Look through the entries below and extract exactly the lines from the one containing "(Z.lor OBJ_HASH_KEY OBJ_HASH_VALUE))." through the one containing "End HashServer.", ends included.

BEGIN

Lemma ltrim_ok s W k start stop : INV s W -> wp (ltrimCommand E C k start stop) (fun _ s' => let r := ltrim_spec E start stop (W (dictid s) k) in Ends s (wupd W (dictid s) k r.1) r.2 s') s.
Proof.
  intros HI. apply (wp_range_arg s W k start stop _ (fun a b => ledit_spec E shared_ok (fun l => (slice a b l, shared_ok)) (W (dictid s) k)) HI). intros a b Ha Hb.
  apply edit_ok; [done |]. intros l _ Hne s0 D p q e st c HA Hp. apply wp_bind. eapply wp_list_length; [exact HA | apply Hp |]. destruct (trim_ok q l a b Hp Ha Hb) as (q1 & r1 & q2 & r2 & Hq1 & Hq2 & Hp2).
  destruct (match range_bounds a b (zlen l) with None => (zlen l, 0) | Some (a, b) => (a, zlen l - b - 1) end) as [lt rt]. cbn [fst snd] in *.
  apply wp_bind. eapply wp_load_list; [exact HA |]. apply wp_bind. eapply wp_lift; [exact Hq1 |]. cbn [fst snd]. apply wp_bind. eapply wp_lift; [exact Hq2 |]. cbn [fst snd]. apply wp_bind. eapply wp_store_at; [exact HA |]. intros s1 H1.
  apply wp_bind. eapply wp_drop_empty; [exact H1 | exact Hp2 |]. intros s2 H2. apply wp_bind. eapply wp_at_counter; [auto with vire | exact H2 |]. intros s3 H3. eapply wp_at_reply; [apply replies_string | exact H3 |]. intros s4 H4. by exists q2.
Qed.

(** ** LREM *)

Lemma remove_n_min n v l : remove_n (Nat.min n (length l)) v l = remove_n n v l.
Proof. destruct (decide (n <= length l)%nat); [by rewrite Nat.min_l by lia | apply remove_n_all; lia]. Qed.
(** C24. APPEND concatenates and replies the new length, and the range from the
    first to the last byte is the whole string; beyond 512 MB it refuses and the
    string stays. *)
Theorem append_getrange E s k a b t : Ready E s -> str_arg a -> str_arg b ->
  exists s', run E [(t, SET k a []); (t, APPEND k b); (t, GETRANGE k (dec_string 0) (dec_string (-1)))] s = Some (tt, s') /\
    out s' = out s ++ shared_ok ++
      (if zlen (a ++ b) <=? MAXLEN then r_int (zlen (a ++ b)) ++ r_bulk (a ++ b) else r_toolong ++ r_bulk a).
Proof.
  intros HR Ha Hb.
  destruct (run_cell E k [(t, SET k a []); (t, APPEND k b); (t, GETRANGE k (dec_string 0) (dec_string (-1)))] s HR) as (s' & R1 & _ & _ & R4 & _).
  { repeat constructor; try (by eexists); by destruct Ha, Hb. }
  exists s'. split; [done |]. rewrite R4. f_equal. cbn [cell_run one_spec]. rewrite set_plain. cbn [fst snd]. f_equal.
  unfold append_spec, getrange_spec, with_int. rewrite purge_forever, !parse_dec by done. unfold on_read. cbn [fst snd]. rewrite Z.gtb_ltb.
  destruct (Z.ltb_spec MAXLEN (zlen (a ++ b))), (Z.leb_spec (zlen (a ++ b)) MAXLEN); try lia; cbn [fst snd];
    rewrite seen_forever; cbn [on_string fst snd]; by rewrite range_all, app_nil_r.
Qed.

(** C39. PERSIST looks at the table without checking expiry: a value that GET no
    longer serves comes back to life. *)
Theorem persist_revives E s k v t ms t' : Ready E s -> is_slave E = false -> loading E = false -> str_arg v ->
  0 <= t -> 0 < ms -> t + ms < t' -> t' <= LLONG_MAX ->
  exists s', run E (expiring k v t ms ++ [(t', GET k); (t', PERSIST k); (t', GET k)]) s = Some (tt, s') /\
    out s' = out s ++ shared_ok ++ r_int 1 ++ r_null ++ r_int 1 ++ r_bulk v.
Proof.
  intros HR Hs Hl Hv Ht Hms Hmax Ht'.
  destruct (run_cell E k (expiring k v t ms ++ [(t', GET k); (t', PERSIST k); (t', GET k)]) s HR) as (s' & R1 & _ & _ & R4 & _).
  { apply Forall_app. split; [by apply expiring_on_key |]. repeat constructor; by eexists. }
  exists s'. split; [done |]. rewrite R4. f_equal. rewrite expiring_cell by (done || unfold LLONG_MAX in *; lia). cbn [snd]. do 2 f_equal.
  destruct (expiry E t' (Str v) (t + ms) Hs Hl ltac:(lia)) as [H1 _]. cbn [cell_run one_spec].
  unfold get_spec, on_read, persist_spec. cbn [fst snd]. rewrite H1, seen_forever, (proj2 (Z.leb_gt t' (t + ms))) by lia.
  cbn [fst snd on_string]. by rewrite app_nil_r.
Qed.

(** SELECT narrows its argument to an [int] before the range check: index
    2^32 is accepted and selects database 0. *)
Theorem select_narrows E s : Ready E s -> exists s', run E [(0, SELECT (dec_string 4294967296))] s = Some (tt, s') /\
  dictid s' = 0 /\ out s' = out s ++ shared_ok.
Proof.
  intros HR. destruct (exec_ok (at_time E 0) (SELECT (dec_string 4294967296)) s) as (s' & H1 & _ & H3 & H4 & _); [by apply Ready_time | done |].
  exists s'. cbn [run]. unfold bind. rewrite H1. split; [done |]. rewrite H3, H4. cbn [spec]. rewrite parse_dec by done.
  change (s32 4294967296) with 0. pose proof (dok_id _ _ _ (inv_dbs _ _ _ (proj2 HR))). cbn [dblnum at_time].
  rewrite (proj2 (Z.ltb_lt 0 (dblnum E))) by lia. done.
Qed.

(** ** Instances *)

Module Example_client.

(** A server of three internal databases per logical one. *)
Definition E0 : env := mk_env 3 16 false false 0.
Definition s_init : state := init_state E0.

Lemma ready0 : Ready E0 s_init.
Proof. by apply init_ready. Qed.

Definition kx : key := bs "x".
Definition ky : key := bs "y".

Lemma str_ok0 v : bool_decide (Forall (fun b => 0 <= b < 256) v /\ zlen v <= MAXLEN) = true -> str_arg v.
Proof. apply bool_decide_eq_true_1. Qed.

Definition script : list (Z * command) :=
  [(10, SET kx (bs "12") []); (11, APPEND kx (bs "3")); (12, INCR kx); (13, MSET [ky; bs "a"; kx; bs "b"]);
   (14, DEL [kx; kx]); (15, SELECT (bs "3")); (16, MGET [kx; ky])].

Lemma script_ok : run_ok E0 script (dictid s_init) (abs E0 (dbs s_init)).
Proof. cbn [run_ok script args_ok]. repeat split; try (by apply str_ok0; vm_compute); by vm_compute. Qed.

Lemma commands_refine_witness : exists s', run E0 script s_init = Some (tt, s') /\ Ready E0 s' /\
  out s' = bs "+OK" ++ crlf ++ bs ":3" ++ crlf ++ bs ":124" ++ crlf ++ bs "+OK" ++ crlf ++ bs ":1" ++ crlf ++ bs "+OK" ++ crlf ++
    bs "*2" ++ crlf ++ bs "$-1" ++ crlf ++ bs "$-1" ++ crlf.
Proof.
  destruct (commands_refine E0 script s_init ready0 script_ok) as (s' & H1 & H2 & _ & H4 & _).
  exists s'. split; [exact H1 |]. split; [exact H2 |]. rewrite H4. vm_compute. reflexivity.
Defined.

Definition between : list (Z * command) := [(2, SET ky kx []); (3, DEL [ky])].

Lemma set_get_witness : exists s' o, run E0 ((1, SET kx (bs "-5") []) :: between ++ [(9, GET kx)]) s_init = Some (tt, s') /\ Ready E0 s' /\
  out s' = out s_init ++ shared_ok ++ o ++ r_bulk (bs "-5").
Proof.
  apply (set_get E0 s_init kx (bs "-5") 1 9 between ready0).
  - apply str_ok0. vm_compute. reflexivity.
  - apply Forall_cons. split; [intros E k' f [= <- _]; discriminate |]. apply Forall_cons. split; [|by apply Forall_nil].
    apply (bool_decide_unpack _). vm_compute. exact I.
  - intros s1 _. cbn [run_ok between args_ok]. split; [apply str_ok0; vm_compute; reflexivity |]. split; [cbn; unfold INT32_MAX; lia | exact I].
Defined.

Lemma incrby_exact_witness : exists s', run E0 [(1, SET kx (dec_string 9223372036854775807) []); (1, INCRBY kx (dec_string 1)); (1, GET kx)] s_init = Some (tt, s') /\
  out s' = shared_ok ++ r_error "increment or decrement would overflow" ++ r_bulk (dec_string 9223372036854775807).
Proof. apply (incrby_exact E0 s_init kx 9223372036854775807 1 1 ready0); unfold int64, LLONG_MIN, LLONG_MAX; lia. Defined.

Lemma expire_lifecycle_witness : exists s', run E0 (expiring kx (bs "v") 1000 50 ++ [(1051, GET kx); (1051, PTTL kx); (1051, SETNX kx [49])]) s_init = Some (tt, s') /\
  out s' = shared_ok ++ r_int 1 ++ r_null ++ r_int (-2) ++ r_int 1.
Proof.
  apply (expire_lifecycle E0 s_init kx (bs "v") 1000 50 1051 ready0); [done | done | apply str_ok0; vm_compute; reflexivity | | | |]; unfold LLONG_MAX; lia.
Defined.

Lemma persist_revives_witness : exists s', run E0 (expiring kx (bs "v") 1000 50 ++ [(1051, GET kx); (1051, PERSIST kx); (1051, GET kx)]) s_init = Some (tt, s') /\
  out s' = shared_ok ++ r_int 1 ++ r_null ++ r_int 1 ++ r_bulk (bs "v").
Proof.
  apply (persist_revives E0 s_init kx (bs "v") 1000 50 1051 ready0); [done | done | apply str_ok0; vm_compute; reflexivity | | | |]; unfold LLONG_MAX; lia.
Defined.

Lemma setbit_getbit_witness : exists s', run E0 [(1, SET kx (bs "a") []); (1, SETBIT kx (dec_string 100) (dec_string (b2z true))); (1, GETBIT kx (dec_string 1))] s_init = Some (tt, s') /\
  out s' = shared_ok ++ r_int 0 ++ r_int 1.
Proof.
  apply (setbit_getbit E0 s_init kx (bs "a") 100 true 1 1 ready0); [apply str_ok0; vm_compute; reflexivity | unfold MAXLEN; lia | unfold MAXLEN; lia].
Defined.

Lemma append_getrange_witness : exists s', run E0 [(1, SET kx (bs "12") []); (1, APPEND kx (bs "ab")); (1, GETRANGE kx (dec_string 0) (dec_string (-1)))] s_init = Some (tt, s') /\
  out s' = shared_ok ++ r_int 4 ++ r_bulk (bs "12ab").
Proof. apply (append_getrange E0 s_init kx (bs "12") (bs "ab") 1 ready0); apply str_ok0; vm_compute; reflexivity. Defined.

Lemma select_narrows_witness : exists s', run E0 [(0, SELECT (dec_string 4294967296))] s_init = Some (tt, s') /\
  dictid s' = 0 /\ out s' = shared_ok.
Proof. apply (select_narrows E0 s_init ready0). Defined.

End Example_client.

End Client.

END
BEGIN

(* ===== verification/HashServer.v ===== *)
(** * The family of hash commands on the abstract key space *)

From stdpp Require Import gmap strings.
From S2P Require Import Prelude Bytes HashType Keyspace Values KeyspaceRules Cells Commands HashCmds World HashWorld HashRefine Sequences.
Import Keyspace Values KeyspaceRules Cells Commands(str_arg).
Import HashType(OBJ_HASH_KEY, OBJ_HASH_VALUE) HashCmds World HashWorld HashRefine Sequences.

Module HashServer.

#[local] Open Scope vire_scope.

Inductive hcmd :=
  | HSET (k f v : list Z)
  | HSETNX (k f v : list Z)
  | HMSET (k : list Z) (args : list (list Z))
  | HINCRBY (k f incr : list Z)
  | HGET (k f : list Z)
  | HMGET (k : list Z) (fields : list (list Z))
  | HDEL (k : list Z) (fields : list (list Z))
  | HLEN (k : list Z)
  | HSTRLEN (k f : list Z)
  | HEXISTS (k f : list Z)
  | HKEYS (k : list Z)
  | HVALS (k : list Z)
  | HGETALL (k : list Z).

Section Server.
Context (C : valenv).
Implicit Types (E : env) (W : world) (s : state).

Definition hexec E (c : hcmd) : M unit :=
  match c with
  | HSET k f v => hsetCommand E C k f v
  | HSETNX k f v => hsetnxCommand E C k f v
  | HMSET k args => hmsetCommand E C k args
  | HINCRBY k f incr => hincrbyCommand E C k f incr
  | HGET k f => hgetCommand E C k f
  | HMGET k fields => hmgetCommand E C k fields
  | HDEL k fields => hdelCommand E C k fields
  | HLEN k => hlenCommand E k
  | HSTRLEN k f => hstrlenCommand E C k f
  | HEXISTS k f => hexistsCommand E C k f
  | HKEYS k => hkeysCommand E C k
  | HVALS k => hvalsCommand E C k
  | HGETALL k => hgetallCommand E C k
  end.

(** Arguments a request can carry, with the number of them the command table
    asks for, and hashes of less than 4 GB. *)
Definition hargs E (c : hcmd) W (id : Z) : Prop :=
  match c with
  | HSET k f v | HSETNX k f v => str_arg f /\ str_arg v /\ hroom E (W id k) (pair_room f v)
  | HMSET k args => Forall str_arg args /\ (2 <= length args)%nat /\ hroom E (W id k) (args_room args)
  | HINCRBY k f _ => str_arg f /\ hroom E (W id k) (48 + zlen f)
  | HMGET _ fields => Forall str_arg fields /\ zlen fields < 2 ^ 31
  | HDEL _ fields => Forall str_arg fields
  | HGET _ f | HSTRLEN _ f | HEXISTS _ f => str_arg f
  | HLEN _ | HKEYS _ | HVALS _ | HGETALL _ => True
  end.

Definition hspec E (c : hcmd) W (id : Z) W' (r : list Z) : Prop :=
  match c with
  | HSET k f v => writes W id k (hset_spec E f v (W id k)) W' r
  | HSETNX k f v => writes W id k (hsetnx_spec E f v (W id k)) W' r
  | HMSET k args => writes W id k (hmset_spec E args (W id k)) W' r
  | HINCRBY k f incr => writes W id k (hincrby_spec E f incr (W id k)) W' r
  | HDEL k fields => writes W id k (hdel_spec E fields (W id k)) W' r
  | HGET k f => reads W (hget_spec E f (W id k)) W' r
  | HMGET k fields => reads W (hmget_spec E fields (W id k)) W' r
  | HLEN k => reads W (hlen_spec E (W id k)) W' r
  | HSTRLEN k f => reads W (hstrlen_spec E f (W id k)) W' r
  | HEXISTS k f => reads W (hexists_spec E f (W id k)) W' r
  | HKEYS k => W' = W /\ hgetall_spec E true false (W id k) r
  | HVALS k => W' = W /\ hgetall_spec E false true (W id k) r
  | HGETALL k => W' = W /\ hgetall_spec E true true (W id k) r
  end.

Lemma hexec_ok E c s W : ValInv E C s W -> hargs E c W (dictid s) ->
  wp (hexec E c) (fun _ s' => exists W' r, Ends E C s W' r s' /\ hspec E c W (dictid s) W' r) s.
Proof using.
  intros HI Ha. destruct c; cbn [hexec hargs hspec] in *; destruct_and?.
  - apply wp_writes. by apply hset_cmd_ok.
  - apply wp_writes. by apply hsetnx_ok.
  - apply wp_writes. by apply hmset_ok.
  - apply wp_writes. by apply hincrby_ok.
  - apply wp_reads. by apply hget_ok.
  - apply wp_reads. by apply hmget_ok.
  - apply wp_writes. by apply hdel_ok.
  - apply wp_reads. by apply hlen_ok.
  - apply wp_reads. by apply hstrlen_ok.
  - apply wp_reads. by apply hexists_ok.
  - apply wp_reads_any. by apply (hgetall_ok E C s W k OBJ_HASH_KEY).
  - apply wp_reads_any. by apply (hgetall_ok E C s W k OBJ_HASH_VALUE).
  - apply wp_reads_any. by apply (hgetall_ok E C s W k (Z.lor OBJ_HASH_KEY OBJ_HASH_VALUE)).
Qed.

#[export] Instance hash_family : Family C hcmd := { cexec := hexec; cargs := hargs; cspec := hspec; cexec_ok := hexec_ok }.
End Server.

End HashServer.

END
BEGIN

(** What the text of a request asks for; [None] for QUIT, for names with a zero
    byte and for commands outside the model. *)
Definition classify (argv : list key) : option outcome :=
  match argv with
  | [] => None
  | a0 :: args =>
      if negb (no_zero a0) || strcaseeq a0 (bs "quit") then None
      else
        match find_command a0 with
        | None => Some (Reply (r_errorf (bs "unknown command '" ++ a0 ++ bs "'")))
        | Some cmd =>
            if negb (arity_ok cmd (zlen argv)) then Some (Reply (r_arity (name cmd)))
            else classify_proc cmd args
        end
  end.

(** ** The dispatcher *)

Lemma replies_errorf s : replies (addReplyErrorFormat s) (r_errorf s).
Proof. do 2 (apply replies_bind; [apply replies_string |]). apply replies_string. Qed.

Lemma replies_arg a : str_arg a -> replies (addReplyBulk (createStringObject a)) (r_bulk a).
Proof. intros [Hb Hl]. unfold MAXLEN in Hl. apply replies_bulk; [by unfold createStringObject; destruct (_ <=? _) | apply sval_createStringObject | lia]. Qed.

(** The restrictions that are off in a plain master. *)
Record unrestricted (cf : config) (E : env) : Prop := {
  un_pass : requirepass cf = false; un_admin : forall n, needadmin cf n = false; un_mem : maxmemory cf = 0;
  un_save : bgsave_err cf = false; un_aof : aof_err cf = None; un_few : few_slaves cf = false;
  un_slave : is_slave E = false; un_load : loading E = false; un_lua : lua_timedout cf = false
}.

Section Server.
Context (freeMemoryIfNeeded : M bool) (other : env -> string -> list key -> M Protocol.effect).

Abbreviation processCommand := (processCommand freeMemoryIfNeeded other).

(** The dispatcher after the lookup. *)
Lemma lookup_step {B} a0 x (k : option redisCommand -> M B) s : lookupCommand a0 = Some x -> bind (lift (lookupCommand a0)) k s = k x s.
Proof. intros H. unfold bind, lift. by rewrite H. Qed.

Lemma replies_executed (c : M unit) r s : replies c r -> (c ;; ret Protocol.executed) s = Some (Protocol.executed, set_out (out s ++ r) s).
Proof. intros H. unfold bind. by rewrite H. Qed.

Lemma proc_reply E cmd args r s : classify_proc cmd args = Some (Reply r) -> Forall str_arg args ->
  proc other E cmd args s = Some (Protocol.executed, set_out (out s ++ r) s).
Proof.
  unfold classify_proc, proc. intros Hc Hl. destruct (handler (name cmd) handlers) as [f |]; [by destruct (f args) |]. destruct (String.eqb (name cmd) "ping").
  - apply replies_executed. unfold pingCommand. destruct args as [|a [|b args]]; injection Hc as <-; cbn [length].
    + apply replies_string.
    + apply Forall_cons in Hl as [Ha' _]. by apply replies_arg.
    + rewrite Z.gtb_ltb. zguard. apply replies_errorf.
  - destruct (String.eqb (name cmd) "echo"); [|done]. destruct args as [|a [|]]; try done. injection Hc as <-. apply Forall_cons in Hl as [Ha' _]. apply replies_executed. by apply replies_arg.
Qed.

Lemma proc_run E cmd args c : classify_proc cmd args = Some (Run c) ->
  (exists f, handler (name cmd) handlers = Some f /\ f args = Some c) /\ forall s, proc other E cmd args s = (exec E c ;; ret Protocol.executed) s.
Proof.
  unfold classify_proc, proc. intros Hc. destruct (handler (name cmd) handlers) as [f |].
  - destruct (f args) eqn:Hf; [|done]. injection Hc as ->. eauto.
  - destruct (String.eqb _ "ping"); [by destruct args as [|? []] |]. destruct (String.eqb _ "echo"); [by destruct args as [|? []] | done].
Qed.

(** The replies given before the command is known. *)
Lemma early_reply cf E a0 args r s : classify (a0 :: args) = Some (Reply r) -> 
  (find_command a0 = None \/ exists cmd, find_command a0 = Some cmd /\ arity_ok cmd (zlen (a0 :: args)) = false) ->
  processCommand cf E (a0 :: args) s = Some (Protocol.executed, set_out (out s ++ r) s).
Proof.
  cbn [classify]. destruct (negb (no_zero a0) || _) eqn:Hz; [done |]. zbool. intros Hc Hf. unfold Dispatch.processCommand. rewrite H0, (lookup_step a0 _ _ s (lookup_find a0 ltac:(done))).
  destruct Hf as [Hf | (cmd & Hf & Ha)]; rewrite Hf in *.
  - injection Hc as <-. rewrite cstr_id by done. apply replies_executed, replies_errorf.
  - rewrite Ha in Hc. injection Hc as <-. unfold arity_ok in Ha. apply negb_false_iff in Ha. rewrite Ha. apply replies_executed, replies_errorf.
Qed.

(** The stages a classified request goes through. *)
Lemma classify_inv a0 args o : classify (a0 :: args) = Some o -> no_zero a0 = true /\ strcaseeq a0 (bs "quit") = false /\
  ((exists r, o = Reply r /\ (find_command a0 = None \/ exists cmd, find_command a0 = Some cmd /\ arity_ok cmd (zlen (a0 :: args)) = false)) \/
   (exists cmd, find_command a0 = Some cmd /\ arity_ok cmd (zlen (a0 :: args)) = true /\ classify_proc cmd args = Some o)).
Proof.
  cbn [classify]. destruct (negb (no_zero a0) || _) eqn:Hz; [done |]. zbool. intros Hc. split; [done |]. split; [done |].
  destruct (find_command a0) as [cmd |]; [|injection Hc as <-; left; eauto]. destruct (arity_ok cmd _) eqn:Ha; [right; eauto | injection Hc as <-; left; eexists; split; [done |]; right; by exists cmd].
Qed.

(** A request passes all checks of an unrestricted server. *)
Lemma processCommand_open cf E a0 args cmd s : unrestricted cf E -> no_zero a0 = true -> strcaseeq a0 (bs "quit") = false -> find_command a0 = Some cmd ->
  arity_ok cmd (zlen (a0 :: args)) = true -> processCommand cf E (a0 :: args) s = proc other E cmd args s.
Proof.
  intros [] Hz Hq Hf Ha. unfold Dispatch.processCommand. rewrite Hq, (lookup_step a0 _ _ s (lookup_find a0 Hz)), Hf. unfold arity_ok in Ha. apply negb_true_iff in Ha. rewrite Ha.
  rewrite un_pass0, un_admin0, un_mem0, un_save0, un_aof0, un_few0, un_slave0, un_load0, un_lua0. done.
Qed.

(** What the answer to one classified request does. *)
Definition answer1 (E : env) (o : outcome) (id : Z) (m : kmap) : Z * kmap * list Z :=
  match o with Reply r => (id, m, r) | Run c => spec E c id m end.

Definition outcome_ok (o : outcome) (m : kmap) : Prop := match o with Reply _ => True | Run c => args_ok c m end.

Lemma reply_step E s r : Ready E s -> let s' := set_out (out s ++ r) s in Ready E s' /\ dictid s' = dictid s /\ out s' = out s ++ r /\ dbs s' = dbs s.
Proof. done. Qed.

END

- _Solution to this problem_:
  - apply wp_reads_any. by apply (hgetall_ok E C s W k (Z.lor OBJ_HASH_KEY OBJ_HASH_VALUE)).
Qed.

#[export] Instance hash_family : Family C hcmd := { cexec := hexec; cargs := hargs; cspec := hspec; cexec_ok := hexec_ok }.
End Server.

End HashServer.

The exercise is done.